There was no gradual drop.
That wasn’t the worst of it though. He tried to dive out of the way, but the wall was too wide. And nopony expected it to be dropped so quickly after the word “Go!” He was crushed, yes, but still alive through some “miracle”. I believe my experience in his position made me truly realize what pain he must have been in before passing. He was completely immobilized by the wall on top of him, and no one heard his cries over the rejoice of having theoretically finally finished the task. All that anypony noticed was that the wall didn’t quite line up with the other segments at the top. So of course the assisting pegasi pushed the segment “into place” from the top. It wasn’t until the dust settled from the impact and they found the blood seeping out of the crack between the segments that they even took roll call to figure out who it was.
At least they cleaned up the blood stains. Probably got at least some of the tomato paste that used to be him mopped up too, and just hid the rest. I’m sure they’d all be out of a job should anypony important have found out.
There were two upsides to this, however minute. For one, they stopped construction for a day and a half afterwards. Secondly, they’ve agreed to carve his name into the wall, as something of a grave site intended as a memorial. I don’t know who “they” is. It might be the Princess, but I somehow doubt it. There was never any mention of the incident outside of the University as far as I’ve seen. Of course, the University makes up perhaps eighty percent of the finished portion of Canterlot as of this entry, so there aren’t many active citizens available for gossip anyway. Besides, as I’ve already written, widespread news of this would be bad for his former co-workers.
Let it never be said that Canterlot was built in a day. I’m sure with all her planned majesty that’s how the legend will go. This couldn’t be further from the truth. No amount of unicorns and no amount of magic can properly build up “the new royal city” that fast. The current plan is to finish within three months. That sounds awfully ambitious to me at the current rate.
Frankly this city is cursed to me anyway. That at least one pony lies dead within the foundation is proof enough of that for me.
But I digress.
Today I finally went to visit Honey Comb. Her eyes were red and sore, and her mane a mess. I had to bring in a package she had received a day ago. She didn’t talk for almost an hour after I got there. I offered to prepare lunch for the two of us; that was the first time she acknowledged my being there at all.

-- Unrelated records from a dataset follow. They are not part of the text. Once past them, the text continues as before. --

Lemma pruning_trans l1 l2 l3 s1 s2 s3 : pruning l1 l2 s1 s2 → pruning l2 l3 s2 s3 → pruning l1 l3 s1 s3.
Proof.
  intros (rm1 & b1 & -> & Hp1 & Hb1 & Hg1 & Hn1 & Hu1 & Hc1) (rm2 & b2 & -> & Hp2 & Hb2 & Hg2 & Hn2 & Hu2 & Hc2).
  pose proof (grows_suffix _ _ _ Hg1) as Hx1. pose proof (grows_suffix _ _ _ Hg2) as Hx2.
  apply Forall_app in Hc1 as [Hc1 Hcb1]. apply Forall_app in Hc2 as [Hc2 Hcb2].
  set (b := match rm2 with [] => b1 ++ b2 | _ => b2 end).
  assert (∃ b3, (b3 = [] ∨ b3 = take 1 l3 ∧ exceeded l3) ∧ b1 ⊆ rm2 ++ b3 ∧ b2 ⊆ b3 ∧ Forall (λ e, ¬ is_current e current) b3)
    as (b3 & Hb3 & Hs1 & Hs2 & Hcb3).
  { destruct rm2 as [|e rm2].
    - destruct Hb1 as [->|[-> He1]].
      + exists b2. split_and!; [done|apply list_subseteq_nil|done|done].
      + exists (take 1 l3). split_and!; [by right|done| |done]. destruct Hb2 as [->|[-> _]]; [apply list_subseteq_nil|done].
    - exists b2. split_and!; [done| |done|done]. destruct Hb1 as [->|[-> _]]; [apply list_subseteq_nil|].
      intros x Hx. simpl in Hx. apply list_elem_of_singleton in Hx as ->. by left. }
  exists (rm1 ++ rm2), b3. rewrite <- app_assoc. split_and!.
  - done.
  - by eapply prunes_trans.
  - done.
  - eapply grows_trim_trans; (eapply trim_weaken; [|eassumption]); intros q; apply gone_mono; set_solver.
  - intros q Hq Hv. destruct Hq as (e & [Hin|Hin]%elem_of_app & Hk & ->).
    + eapply grows_disk in Hg2; [|apply trim_refl]. destruct (Hg2 _ Hv) as [H|[_ H]]; [|done].
      exact (eq_trans H (Hn1 _ (ex_intro _ e (conj Hin (conj Hk eq_refl))) Hv)).
    + apply Hn2; [by exists e|done].
  - intros e [Hin|Hin]%elem_of_app Hk; [eapply unlinked_within; [reflexivity|exact Hx2|by apply Hu1]|].
    eapply unlinked_within; [exact Hx1|reflexivity|by apply Hu2].
  - rewrite <- app_assoc. by rewrite !Forall_app.
Qed.

(** One step of a pass. *)
Lemma prune_pruning e rest s :
  listed e → exceeded (e :: rest) →
  let '(r, s') := prune context cells e current s in
  ∃ removed, r = Ok removed ∧ pruning (e :: rest) (if (removed : bool) then rest else e :: rest) s s'.
Proof.
  intros He Hx. pose proof (prune_removal e current s He) as H.
  destruct (decide (entry_kind e = CommittedDirectory ∧ current = Some (entry_path e))) as [Hcur|Hcur].
  - destruct Hcur as [Hk Hcur].
    assert (prune context cells e current s = (Ok false, s)) as ->.
    { unfold prune, mbind, attempt_bind, get, entry_is_leased. by rewrite Hk, bool_decide_true. }
    exists false. split; [done|]. by apply pruning_stop, grows_keeps.
  - destruct (prune context cells e current s) as [r s']. destruct H as (removed & -> & H & _). exists removed.
    split; [done|]. destruct removed; [by apply pruning_removed|by apply pruning_blocked].
Qed.

(** What a pass returns is what it leaves. *)
Definition pass_ok (entries : list ReportEntry) (pass : attempt S (list ReportEntry)) : Prop :=
  ∀ s, let '(r, s') := pass s in ∃ rest, pruning entries rest s s' ∧ ∀ left, r = Ok left → left = rest.

Lemma pass_ok_ret entries : pass_ok entries (mret entries).
Proof. intros s. exists entries. split; [by apply pruning_stop, grows_keeps|]. by intros left [= <-]. Qed.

We had a simple meal: honey-smeared toast. She knows how to make honey herself, thankfully, or at the least she knows much more of it than I ever bothered to learn. I think she needed the food just so she could produce more tears. Something about the meal together got her to open up though. Her voice was raspy and painful to listen to. She talked about her father, what he meant to her. I found myself crying with her, and frankly I think I may this evening look something like how she had when I arrived.
I wanted to tell her about the dream, but it didn’t seem appropriate. This may be a secret I take to my own grave.
I managed to convince her to come back to class tomorrow. I’ll be keeping an eye on her throughout the day. Sure, my own education may suffer, but I don’t believe I’ll miss much. Even if I do, making sure she’s alright would make it worth it.
Honestly, my worst fear at the moment is that she’ll have a breakdown in class. I’d be the only one to blame for what happens to her because of it.